About this task:
Would you please copy the part of the material below that opens with the line containing "destruct (csv_error text) as [e |] eqn:Herr." and closes with the line containing "exists t0, (t2"? Copy it exactly, and only it.

>>>

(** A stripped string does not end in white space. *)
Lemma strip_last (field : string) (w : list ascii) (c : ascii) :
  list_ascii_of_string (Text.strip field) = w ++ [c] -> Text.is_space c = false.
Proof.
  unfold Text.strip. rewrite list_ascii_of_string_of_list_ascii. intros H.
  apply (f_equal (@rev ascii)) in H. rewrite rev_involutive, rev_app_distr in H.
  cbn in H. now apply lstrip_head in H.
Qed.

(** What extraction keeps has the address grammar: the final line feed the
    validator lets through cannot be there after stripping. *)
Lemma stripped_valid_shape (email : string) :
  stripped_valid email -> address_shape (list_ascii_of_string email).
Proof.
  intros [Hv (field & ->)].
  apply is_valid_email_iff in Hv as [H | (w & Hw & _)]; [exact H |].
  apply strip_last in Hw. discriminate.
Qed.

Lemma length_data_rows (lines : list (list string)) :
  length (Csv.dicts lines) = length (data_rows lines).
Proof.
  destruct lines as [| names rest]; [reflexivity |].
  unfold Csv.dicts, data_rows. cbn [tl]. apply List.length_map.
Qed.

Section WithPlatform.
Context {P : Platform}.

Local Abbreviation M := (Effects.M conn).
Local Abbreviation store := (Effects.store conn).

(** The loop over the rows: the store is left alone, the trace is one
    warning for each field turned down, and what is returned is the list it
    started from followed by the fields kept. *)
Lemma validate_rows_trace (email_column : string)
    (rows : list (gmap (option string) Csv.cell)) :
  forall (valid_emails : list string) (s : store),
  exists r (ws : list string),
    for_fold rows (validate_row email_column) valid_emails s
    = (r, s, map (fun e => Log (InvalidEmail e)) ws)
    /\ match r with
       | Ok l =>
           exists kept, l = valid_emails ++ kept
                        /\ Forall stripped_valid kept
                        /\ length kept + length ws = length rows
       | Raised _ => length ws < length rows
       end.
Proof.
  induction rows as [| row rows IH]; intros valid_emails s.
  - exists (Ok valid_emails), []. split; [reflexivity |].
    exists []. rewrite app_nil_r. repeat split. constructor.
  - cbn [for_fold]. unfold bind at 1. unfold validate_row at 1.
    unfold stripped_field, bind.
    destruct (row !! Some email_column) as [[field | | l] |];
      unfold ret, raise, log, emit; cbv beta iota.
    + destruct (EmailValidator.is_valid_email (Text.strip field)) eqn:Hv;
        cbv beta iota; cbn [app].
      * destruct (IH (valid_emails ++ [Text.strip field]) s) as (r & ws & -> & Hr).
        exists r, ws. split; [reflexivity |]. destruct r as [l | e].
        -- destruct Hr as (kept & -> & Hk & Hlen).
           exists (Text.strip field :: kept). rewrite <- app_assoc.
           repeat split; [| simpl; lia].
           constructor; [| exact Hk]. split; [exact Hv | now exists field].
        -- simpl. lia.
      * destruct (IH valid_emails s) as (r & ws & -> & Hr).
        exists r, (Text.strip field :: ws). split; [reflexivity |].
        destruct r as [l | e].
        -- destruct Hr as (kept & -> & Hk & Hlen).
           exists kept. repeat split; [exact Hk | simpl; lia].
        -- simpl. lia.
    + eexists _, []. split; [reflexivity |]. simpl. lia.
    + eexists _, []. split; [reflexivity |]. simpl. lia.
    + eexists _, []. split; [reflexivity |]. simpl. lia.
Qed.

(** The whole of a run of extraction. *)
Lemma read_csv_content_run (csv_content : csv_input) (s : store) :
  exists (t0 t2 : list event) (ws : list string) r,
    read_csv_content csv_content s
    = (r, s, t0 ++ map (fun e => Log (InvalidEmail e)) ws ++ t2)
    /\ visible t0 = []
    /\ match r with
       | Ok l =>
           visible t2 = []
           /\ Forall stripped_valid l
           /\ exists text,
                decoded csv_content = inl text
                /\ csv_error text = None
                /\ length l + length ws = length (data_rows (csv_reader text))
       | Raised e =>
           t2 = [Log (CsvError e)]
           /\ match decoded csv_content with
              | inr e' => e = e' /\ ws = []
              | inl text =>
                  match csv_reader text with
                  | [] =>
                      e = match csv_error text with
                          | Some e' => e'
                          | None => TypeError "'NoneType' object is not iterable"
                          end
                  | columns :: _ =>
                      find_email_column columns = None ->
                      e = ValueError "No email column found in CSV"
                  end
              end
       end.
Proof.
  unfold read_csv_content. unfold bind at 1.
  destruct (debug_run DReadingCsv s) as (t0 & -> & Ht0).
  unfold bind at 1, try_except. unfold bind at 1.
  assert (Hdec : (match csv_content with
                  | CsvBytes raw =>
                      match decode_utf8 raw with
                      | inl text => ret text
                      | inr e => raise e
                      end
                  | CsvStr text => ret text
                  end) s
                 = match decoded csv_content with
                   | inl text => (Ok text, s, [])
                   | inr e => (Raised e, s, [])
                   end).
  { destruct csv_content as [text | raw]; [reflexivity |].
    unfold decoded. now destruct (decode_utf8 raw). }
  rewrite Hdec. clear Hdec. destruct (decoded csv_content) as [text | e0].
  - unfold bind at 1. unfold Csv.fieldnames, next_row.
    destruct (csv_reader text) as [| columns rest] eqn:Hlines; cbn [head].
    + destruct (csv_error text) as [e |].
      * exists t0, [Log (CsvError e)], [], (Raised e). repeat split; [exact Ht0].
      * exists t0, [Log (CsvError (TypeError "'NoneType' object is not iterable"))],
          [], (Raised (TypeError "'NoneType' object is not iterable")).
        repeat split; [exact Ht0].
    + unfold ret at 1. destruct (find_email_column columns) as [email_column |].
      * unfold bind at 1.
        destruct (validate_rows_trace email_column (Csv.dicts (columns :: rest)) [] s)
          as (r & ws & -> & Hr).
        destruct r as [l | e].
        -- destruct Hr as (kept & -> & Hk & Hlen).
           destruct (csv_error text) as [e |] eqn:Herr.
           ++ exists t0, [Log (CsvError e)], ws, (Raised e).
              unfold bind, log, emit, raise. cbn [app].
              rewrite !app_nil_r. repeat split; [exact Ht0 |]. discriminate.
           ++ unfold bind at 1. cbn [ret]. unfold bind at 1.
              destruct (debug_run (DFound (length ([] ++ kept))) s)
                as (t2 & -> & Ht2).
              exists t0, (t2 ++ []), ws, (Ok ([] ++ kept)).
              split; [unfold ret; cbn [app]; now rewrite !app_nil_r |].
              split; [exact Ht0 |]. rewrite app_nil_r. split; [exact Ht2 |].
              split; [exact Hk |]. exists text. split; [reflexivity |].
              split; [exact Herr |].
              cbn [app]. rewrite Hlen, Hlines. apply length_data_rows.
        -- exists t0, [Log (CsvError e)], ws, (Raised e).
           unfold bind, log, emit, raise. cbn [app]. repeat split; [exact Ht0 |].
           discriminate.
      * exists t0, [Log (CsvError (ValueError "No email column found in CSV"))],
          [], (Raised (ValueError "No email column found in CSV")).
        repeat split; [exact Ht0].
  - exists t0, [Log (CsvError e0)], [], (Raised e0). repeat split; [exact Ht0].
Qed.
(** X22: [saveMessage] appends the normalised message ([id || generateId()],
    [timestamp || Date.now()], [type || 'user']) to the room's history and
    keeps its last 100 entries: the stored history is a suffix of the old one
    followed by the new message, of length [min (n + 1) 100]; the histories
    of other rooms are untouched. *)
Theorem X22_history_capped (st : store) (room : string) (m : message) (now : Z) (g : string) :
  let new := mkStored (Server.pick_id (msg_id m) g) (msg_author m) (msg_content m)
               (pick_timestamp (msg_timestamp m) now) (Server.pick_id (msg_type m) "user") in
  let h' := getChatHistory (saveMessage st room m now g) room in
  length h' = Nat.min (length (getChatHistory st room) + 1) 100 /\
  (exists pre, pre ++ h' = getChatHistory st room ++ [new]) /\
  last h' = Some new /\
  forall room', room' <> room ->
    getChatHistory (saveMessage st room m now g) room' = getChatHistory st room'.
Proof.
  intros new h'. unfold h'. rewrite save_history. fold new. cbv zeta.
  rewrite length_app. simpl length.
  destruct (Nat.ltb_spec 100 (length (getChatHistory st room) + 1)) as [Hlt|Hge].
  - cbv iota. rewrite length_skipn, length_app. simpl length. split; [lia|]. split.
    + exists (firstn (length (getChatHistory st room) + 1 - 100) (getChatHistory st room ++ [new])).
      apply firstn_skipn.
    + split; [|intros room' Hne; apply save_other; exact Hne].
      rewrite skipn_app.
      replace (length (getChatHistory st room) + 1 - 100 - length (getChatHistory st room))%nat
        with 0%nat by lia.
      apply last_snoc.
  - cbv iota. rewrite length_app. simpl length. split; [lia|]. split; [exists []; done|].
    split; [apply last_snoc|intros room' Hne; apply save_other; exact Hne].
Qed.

<<<
>>>

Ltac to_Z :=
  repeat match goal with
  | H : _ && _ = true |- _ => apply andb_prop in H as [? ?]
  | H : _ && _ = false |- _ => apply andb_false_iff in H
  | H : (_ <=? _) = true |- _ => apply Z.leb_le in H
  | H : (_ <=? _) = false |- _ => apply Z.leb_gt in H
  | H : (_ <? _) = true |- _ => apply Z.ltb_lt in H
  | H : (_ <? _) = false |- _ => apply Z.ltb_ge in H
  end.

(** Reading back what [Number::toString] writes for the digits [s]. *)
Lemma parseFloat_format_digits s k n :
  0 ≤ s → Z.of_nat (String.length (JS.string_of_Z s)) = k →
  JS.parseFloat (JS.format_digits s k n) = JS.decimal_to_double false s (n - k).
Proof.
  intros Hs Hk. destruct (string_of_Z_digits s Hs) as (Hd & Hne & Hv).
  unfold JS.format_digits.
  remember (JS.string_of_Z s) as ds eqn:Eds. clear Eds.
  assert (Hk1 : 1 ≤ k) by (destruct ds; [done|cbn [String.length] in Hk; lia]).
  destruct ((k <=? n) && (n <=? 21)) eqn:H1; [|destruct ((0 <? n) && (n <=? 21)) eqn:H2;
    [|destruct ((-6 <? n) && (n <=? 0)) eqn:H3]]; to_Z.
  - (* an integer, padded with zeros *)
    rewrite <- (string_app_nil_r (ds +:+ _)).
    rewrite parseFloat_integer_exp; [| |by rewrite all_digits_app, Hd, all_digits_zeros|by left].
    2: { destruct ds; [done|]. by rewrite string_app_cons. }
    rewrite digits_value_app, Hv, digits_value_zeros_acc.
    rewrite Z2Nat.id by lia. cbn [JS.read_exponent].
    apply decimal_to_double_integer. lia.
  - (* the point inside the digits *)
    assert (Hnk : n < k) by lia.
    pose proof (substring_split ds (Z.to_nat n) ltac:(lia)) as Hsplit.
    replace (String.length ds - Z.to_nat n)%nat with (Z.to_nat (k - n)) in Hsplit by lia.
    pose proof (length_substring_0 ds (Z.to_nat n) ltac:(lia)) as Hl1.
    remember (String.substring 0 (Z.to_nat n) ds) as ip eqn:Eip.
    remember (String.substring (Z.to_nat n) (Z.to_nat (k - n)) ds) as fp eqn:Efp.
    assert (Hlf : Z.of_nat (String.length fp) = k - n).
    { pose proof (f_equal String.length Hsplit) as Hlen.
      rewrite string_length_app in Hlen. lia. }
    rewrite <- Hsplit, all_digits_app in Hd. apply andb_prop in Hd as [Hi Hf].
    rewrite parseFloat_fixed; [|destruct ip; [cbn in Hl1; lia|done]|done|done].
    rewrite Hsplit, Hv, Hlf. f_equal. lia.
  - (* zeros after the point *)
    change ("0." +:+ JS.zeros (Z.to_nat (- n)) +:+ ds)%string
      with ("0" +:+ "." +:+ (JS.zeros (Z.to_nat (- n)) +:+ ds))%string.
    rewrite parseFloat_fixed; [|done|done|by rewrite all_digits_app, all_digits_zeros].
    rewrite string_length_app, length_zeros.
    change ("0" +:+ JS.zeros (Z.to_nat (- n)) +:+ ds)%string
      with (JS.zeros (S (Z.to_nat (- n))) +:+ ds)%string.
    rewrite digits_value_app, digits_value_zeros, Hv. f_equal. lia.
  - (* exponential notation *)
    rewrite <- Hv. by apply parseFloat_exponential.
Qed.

<<<

Task result:
           destruct (csv_error text) as [e |] eqn:Herr.
           ++ exists t0, [Log (CsvError e)], ws, (Raised e).
              unfold bind, log, emit, raise. cbn [app].
              rewrite !app_nil_r. repeat split; [exact Ht0 |]. discriminate.
           ++ unfold bind at 1. cbn [ret]. unfold bind at 1.
              destruct (debug_run (DFound (length ([] ++ kept))) s)
                as (t2 & -> & Ht2).
              exists t0, (t2 ++ []), ws, (Ok ([] ++ kept)).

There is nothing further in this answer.